Your assignment:
Retype, exactly as they appear below, the lines between the line holding "destruct (getForumTopics_lists_live_topics Fixtures.forum" and the line holding "Variable env : Request.Env.", both ends included.

(Dataset entries)
BEGIN

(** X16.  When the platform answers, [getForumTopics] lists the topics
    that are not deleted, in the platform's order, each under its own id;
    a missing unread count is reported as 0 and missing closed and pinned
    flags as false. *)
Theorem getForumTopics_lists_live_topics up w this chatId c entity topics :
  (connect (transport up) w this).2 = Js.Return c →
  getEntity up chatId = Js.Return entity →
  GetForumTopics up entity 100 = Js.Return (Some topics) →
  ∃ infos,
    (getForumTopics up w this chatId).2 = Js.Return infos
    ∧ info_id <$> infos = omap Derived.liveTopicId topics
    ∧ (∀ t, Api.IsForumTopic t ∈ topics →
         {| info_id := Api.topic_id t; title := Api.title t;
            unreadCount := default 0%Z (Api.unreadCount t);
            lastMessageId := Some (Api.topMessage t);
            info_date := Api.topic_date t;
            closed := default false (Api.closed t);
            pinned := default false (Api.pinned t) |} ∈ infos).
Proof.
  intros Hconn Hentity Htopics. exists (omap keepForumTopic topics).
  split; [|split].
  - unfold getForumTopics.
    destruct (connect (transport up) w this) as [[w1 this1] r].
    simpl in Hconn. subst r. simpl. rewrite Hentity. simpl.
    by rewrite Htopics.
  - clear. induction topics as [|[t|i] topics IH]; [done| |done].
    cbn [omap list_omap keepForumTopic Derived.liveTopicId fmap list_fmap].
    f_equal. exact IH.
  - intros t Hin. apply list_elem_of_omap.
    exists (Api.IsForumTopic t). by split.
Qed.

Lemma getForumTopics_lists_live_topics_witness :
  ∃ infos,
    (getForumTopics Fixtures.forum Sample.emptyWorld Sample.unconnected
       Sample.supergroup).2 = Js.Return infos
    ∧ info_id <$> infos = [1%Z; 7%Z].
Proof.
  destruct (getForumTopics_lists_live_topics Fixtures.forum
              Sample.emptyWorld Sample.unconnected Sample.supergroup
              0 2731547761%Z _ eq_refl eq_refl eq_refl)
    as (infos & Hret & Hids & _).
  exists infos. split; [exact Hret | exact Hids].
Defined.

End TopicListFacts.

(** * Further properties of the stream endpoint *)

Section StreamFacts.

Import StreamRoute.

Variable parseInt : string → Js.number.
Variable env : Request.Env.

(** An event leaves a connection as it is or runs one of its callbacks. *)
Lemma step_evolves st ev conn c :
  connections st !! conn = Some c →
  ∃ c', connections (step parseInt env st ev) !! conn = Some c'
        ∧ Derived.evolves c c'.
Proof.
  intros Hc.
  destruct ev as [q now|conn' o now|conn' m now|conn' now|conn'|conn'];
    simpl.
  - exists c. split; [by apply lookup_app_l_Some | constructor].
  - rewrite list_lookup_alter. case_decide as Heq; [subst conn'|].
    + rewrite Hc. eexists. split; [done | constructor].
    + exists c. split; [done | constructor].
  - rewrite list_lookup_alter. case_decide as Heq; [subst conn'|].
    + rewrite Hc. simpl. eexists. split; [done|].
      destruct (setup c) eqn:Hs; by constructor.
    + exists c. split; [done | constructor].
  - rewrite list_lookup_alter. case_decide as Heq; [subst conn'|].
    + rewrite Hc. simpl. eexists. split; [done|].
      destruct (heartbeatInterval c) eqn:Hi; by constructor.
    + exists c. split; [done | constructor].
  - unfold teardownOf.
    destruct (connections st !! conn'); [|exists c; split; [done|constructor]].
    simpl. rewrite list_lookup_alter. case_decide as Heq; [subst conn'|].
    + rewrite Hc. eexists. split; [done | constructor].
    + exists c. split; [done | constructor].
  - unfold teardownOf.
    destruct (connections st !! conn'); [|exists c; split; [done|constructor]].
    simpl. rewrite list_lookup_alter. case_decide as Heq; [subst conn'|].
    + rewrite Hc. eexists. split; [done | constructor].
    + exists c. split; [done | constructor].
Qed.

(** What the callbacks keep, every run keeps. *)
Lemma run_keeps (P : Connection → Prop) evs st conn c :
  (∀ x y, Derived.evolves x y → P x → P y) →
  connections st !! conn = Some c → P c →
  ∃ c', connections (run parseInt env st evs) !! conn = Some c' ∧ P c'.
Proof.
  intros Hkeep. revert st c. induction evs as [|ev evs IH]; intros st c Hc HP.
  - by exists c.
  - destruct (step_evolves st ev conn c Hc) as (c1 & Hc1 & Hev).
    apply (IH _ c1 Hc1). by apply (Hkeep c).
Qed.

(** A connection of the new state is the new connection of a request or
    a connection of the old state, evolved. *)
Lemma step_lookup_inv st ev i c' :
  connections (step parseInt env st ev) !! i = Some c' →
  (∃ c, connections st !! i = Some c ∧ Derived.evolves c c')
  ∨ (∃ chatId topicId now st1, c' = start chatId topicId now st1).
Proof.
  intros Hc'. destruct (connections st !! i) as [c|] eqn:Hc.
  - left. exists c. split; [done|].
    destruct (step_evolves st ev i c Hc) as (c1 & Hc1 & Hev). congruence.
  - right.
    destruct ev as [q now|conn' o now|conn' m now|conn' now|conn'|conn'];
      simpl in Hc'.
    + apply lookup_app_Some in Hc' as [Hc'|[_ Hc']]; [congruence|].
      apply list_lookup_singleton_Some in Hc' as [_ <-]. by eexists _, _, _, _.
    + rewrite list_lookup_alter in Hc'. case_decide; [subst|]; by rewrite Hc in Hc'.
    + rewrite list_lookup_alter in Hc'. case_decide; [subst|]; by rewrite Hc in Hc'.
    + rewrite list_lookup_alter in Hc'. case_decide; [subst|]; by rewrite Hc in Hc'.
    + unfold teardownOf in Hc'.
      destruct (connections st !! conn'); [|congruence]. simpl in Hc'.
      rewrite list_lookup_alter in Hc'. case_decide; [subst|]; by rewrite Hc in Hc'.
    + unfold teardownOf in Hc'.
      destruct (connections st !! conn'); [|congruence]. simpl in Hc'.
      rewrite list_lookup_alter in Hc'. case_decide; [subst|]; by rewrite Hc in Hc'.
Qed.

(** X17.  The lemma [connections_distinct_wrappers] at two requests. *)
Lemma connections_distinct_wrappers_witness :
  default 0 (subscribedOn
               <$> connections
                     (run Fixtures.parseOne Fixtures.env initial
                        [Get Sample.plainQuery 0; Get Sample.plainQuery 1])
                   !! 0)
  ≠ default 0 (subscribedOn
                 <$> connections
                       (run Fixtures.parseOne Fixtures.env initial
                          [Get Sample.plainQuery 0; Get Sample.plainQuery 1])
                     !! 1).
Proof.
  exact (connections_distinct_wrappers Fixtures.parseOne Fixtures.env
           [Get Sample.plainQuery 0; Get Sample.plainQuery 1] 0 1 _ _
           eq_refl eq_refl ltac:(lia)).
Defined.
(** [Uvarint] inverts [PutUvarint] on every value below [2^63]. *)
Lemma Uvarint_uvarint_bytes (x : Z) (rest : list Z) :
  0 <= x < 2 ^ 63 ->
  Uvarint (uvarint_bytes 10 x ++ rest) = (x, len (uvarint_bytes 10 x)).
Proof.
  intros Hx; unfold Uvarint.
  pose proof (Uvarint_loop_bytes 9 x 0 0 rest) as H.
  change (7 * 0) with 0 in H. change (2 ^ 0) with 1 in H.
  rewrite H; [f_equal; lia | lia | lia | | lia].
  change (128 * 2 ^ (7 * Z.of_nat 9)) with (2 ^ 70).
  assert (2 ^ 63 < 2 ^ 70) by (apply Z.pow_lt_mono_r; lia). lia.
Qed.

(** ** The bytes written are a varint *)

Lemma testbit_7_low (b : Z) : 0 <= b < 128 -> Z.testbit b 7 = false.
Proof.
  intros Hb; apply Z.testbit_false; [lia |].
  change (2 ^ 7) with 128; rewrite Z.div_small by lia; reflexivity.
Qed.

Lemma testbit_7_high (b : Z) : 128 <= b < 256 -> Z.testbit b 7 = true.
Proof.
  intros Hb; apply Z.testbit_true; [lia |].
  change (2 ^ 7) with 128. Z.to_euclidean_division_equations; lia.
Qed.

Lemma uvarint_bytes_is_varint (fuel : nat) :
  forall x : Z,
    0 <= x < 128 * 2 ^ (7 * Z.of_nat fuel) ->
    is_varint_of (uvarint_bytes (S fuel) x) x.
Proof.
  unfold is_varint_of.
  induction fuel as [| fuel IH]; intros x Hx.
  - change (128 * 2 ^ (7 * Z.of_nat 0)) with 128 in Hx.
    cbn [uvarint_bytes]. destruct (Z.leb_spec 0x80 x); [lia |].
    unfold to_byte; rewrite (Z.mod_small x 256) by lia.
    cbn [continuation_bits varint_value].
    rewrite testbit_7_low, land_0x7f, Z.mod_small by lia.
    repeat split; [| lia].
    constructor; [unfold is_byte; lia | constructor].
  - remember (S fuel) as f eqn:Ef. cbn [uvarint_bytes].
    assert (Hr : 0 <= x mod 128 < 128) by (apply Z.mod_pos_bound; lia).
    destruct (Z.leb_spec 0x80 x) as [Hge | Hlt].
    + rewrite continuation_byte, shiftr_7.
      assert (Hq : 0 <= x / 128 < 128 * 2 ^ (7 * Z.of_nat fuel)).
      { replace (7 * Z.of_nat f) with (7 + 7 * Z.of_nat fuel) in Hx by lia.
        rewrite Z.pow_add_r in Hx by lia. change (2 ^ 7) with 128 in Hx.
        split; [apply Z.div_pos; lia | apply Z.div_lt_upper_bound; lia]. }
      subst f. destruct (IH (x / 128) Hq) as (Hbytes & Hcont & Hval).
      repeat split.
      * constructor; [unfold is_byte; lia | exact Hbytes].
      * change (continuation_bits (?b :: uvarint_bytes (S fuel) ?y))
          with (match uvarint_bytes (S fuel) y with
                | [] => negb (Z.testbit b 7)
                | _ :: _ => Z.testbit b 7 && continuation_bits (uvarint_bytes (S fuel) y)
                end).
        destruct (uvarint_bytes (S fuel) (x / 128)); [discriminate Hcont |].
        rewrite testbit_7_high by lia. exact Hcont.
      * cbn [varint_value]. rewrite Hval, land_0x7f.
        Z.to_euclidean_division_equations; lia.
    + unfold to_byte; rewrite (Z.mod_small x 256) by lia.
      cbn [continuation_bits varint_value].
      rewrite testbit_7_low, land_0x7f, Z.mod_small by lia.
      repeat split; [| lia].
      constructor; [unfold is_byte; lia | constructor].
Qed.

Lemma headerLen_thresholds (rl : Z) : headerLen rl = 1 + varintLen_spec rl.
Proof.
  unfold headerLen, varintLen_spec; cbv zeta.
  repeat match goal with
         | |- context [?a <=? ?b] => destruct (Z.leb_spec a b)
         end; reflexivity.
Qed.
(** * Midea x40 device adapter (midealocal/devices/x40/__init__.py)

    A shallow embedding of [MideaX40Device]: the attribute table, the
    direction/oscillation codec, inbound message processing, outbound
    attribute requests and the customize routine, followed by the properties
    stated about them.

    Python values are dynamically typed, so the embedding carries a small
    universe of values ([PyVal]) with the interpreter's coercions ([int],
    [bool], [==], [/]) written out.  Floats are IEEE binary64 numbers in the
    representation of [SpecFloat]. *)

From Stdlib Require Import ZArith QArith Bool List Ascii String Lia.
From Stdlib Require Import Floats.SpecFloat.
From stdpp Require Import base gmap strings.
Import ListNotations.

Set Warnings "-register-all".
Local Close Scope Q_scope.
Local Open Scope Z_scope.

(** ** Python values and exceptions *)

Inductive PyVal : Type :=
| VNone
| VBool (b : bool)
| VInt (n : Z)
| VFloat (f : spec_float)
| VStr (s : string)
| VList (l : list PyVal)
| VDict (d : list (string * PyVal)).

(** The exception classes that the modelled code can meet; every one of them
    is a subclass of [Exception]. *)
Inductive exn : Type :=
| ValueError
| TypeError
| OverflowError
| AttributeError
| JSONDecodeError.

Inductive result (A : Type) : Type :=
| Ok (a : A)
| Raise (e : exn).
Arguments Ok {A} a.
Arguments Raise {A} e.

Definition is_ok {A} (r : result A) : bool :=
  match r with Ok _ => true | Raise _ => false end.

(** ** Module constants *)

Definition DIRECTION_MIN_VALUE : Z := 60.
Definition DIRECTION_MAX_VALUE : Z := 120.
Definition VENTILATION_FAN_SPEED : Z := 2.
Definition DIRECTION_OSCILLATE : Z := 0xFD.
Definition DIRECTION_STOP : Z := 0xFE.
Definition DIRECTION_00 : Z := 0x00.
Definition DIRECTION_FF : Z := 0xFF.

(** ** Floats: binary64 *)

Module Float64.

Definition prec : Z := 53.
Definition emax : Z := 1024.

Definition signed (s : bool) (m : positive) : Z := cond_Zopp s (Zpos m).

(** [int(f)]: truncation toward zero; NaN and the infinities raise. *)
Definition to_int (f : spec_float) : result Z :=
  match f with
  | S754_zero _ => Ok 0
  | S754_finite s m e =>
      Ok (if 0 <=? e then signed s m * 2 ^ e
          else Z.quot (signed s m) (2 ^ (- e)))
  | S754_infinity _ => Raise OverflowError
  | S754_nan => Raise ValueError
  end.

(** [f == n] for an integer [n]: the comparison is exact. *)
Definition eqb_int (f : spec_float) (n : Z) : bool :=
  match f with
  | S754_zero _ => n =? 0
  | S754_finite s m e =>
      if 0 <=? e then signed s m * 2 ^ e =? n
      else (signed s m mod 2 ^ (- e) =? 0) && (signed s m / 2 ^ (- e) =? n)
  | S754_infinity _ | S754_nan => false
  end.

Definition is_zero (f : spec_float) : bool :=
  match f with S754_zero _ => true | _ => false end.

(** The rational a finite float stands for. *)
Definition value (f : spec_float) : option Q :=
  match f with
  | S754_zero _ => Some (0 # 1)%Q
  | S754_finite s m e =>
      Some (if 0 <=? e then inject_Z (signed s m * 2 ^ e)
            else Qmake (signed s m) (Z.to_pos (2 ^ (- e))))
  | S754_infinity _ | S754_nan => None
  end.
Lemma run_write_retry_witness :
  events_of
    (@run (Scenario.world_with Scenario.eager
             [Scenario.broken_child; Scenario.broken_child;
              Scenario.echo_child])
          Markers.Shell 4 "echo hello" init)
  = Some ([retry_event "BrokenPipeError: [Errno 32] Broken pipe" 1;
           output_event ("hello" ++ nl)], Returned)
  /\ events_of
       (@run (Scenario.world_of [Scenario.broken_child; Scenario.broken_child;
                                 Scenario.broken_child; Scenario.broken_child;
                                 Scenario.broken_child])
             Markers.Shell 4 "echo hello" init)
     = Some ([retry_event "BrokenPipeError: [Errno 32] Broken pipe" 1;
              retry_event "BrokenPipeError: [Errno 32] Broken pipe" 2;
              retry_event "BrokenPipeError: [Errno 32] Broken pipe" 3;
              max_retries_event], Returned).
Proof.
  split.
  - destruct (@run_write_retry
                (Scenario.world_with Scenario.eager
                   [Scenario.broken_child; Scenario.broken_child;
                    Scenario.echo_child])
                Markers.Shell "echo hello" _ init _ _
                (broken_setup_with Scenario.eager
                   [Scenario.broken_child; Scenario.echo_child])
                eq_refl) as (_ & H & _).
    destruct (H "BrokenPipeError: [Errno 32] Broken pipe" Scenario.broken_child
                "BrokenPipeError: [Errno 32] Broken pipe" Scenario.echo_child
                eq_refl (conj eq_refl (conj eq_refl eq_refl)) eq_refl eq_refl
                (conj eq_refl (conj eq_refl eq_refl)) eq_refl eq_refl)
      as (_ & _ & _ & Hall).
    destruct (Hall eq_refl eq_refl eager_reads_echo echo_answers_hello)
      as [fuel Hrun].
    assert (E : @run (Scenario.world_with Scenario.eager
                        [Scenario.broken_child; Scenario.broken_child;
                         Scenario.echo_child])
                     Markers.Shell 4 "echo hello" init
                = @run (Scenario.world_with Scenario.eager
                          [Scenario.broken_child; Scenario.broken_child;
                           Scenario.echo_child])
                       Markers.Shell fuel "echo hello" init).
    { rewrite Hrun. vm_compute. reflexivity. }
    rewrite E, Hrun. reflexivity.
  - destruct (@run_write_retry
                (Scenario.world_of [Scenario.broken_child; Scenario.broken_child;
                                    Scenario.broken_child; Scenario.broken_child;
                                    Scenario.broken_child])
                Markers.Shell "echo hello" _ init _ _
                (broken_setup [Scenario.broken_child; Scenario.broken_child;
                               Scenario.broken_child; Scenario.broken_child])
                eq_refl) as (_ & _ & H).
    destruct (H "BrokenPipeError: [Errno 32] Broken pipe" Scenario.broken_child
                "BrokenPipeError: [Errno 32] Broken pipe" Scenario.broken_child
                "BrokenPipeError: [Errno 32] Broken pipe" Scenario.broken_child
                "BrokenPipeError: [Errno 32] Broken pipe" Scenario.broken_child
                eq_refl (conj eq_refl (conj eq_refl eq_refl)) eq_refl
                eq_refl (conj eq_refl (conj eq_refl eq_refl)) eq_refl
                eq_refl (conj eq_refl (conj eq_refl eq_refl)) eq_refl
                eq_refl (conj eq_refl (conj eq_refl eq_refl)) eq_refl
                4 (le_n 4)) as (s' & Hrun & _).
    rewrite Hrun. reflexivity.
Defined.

END

Written solution:
  destruct (getForumTopics_lists_live_topics Fixtures.forum
              Sample.emptyWorld Sample.unconnected Sample.supergroup
              0 2731547761%Z _ eq_refl eq_refl eq_refl)
    as (infos & Hret & Hids & _).
  exists infos. split; [exact Hret | exact Hids].
Defined.

End TopicListFacts.

(** * Further properties of the stream endpoint *)

Section StreamFacts.

Import StreamRoute.

Variable parseInt : string → Js.number.
Variable env : Request.Env.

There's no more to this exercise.